## What is being asked
Set down exactly, from the records below, the line with "-- intros u c. rewrite subscribed_after_add." through the line with "Proof. intros H.", and nothing else.
[[ Extracted records open ]]
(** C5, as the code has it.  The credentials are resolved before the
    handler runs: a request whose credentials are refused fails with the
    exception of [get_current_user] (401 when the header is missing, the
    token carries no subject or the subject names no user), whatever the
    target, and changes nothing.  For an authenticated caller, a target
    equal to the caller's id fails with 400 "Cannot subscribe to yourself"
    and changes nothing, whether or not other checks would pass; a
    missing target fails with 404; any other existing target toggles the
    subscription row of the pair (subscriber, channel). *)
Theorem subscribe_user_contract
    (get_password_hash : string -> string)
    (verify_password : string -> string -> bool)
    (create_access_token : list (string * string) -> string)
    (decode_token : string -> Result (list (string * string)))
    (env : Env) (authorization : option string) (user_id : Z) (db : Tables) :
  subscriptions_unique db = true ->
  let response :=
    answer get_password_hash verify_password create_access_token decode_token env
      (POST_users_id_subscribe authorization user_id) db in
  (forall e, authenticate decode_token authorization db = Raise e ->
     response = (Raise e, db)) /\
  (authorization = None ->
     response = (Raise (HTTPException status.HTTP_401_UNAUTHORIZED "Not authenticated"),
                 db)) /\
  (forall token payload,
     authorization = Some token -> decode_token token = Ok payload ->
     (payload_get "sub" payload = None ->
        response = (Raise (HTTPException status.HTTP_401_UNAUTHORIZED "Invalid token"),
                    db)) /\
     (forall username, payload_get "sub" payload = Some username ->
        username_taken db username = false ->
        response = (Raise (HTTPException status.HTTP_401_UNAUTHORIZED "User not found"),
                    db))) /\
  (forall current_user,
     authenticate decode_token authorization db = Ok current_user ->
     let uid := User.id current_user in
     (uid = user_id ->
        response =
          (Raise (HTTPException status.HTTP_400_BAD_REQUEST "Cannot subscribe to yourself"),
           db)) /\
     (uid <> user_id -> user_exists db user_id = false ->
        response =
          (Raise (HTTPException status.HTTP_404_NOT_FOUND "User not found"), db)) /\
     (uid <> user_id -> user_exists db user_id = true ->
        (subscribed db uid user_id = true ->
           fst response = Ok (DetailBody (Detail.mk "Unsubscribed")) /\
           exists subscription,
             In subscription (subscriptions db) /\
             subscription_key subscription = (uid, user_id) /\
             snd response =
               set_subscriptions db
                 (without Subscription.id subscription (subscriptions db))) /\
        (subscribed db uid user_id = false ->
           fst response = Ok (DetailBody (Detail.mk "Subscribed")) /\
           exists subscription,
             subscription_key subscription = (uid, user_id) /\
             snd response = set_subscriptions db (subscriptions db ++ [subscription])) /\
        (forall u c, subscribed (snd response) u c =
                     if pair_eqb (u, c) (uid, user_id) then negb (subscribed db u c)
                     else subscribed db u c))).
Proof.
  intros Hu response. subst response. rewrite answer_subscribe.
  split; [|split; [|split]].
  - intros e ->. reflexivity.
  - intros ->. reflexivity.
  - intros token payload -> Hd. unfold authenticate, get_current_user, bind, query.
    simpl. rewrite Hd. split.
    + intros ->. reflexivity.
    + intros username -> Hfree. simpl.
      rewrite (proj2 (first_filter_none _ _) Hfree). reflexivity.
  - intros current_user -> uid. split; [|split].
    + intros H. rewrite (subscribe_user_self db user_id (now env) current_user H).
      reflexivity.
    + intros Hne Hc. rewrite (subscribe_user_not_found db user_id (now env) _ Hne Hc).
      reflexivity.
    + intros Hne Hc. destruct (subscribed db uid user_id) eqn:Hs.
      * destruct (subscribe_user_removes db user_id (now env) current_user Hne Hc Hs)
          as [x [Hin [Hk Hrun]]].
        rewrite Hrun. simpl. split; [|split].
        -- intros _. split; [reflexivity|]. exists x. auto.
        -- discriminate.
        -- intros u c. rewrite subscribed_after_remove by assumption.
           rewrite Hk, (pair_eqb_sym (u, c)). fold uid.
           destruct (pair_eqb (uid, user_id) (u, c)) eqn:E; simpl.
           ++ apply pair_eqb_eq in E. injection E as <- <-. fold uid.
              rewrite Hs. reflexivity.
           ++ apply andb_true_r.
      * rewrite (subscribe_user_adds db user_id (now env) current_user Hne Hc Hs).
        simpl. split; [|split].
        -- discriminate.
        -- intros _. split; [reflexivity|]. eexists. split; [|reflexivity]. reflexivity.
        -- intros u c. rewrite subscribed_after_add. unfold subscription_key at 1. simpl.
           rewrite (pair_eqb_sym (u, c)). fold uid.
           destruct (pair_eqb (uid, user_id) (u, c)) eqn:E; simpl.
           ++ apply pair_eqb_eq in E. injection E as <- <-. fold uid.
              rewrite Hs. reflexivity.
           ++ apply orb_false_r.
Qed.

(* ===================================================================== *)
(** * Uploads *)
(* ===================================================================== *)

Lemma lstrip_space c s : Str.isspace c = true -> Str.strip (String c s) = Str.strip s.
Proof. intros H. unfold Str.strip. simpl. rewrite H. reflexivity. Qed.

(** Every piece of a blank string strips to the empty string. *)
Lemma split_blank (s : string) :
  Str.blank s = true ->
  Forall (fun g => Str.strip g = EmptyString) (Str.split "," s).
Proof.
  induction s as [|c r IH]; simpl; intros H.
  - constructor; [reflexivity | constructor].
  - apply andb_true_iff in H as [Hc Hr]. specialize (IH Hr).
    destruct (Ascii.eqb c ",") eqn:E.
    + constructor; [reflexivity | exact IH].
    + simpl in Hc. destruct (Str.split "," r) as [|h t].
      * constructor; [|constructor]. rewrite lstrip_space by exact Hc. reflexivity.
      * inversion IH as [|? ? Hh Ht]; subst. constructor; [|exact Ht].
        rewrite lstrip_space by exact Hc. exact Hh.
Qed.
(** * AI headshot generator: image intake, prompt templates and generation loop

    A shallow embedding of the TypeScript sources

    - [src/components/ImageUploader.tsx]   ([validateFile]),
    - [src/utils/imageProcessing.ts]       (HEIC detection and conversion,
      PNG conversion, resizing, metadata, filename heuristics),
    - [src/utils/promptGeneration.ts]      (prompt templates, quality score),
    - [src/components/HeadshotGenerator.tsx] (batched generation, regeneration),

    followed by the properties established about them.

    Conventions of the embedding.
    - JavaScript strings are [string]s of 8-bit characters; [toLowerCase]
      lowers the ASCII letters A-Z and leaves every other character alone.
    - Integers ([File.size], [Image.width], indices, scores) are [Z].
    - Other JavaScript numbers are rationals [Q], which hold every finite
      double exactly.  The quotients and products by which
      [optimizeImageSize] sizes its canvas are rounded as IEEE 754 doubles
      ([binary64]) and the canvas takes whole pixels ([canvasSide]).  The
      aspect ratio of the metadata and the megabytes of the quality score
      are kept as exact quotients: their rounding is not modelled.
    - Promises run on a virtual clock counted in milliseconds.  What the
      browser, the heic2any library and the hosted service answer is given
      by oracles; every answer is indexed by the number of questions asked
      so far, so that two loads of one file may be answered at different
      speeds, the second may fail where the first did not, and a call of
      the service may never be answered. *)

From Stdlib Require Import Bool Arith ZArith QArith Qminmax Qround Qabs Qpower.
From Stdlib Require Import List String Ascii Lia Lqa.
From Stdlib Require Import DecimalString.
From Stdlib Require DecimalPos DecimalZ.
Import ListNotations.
[[ Extracted records closed ]]
[[ Extracted records open ]]
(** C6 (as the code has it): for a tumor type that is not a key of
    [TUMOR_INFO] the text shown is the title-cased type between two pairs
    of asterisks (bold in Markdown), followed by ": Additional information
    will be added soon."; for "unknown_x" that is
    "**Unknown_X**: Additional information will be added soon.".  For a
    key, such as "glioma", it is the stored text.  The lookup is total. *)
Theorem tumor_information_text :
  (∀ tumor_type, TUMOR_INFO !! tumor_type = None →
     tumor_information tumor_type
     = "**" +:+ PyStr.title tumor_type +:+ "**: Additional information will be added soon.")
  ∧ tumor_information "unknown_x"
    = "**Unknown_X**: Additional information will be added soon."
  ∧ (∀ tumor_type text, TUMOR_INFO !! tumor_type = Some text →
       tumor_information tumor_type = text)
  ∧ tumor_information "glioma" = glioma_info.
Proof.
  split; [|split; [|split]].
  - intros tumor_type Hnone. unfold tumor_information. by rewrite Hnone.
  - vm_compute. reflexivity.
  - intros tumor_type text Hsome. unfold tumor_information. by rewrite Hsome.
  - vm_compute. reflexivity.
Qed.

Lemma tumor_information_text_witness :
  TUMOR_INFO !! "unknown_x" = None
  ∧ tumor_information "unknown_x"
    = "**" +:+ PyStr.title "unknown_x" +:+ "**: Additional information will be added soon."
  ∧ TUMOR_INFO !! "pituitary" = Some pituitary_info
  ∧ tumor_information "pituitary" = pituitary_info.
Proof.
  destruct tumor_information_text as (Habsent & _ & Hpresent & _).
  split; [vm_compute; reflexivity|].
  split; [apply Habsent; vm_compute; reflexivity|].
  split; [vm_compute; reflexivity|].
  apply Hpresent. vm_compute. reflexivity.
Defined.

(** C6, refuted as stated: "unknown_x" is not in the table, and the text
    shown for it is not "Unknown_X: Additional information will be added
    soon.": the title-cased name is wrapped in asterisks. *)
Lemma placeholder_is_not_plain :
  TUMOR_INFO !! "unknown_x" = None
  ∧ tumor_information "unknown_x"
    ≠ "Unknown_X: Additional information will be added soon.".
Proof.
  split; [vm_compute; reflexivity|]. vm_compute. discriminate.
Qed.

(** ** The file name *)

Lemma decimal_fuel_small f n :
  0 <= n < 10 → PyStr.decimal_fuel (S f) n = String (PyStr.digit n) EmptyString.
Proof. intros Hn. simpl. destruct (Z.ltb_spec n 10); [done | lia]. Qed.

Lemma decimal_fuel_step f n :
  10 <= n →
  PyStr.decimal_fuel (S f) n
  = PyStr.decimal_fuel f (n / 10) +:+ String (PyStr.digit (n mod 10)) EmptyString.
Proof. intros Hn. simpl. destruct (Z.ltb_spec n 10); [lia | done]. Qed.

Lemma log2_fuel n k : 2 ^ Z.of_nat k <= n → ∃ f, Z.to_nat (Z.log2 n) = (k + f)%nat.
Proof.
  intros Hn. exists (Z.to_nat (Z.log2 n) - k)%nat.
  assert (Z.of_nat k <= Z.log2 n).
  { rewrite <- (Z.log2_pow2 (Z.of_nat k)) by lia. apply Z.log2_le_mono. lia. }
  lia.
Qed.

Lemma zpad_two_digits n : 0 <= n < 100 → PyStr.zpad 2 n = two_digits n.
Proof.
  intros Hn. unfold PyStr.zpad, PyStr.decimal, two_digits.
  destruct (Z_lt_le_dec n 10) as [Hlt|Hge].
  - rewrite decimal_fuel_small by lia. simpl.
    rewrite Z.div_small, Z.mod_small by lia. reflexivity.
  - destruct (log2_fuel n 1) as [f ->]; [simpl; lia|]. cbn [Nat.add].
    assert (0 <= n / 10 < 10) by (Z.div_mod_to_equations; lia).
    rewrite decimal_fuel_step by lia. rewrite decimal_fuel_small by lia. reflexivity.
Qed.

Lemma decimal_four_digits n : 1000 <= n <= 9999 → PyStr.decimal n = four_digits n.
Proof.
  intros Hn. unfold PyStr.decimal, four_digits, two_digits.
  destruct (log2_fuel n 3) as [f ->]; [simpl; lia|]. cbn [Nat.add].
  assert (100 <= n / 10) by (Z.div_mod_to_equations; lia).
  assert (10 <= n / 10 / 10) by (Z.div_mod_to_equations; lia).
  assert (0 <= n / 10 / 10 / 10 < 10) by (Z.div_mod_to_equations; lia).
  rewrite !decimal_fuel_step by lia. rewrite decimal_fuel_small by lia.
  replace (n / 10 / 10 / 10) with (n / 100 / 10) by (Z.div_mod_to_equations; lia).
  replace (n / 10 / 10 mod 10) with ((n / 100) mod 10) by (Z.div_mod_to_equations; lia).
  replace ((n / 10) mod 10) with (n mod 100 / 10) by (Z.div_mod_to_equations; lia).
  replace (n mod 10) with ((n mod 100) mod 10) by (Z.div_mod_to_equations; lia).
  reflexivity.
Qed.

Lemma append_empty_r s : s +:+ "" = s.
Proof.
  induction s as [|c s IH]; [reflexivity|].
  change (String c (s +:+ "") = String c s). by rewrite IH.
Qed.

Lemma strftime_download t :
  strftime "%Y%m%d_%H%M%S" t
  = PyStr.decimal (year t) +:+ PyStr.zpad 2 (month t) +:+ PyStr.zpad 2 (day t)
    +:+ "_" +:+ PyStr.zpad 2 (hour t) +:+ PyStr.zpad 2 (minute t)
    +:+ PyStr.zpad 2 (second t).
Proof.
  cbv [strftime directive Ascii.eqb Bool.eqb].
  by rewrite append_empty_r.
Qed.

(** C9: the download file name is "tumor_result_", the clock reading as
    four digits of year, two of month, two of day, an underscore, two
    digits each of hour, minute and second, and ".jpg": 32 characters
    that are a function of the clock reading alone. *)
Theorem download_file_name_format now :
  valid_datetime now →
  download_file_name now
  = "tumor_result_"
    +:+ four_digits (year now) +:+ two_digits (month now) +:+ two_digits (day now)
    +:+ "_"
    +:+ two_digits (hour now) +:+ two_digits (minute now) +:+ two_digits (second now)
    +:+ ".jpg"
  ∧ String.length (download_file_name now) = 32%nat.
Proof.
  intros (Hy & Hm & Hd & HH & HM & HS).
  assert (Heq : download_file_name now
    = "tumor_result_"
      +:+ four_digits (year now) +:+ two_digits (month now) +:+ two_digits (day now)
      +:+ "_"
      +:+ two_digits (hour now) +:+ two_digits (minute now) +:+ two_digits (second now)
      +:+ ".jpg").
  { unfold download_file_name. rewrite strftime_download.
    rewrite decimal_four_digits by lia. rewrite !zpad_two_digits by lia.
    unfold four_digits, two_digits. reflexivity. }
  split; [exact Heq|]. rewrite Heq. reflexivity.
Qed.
[[ Extracted records closed ]]
## Result for this task
        -- intros u c. rewrite subscribed_after_add. unfold subscription_key at 1. simpl.
           rewrite (pair_eqb_sym (u, c)). fold uid.
           destruct (pair_eqb (uid, user_id) (u, c)) eqn:E; simpl.
           ++ apply pair_eqb_eq in E. injection E as <- <-. fold uid.
              rewrite Hs. reflexivity.
           ++ apply orb_false_r.
Qed.

(* ===================================================================== *)
(** * Uploads *)
(* ===================================================================== *)

Lemma lstrip_space c s : Str.isspace c = true -> Str.strip (String c s) = Str.strip s.
Proof. intros H. unfold Str.strip. simpl. rewrite H. reflexivity. Qed.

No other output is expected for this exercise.